Dataset entries:
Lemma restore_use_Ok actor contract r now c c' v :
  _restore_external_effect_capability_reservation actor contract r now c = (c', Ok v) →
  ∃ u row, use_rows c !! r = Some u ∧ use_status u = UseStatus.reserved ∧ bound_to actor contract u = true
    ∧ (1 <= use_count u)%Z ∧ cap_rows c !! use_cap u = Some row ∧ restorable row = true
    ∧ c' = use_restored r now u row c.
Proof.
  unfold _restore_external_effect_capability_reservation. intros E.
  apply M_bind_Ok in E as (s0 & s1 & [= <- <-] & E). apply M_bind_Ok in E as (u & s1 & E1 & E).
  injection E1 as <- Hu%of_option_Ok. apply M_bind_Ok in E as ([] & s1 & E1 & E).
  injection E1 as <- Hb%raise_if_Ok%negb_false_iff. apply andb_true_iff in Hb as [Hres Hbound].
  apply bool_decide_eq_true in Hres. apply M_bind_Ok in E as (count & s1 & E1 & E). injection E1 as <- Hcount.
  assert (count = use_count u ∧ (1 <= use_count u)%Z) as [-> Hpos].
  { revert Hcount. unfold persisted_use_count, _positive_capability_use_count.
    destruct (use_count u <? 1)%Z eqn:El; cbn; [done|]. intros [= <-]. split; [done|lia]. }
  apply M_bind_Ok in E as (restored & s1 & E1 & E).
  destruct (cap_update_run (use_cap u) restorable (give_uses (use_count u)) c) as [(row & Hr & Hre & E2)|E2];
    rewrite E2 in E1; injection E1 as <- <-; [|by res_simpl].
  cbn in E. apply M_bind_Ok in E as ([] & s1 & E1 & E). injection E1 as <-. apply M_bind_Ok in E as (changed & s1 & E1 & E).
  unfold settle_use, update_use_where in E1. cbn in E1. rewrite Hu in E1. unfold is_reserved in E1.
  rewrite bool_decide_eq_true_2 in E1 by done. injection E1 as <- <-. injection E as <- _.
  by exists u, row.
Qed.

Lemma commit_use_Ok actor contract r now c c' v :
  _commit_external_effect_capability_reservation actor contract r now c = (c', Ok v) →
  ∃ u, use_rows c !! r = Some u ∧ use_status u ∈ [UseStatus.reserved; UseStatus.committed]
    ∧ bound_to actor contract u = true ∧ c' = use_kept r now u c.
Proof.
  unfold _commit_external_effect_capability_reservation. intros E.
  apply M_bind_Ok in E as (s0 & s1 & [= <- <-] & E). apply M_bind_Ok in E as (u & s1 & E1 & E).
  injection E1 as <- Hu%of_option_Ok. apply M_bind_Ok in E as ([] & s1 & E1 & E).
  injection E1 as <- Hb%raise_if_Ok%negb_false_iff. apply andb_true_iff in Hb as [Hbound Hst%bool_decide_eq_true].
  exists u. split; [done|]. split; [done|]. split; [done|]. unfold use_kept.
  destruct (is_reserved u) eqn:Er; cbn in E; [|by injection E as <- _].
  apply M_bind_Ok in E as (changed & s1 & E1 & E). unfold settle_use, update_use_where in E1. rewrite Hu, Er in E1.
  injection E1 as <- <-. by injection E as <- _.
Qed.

▶ **PROBLEM**
Looking through the data above, copy out each line in which the string "actor" occurs.

▶ **RESPONSE TO THIS EXERCISE**
Lemma restore_use_Ok actor contract r now c c' v :
  _restore_external_effect_capability_reservation actor contract r now c = (c', Ok v) →
  ∃ u row, use_rows c !! r = Some u ∧ use_status u = UseStatus.reserved ∧ bound_to actor contract u = true
Lemma commit_use_Ok actor contract r now c c' v :
  _commit_external_effect_capability_reservation actor contract r now c = (c', Ok v) →
    ∧ bound_to actor contract u = true ∧ c' = use_kept r now u c.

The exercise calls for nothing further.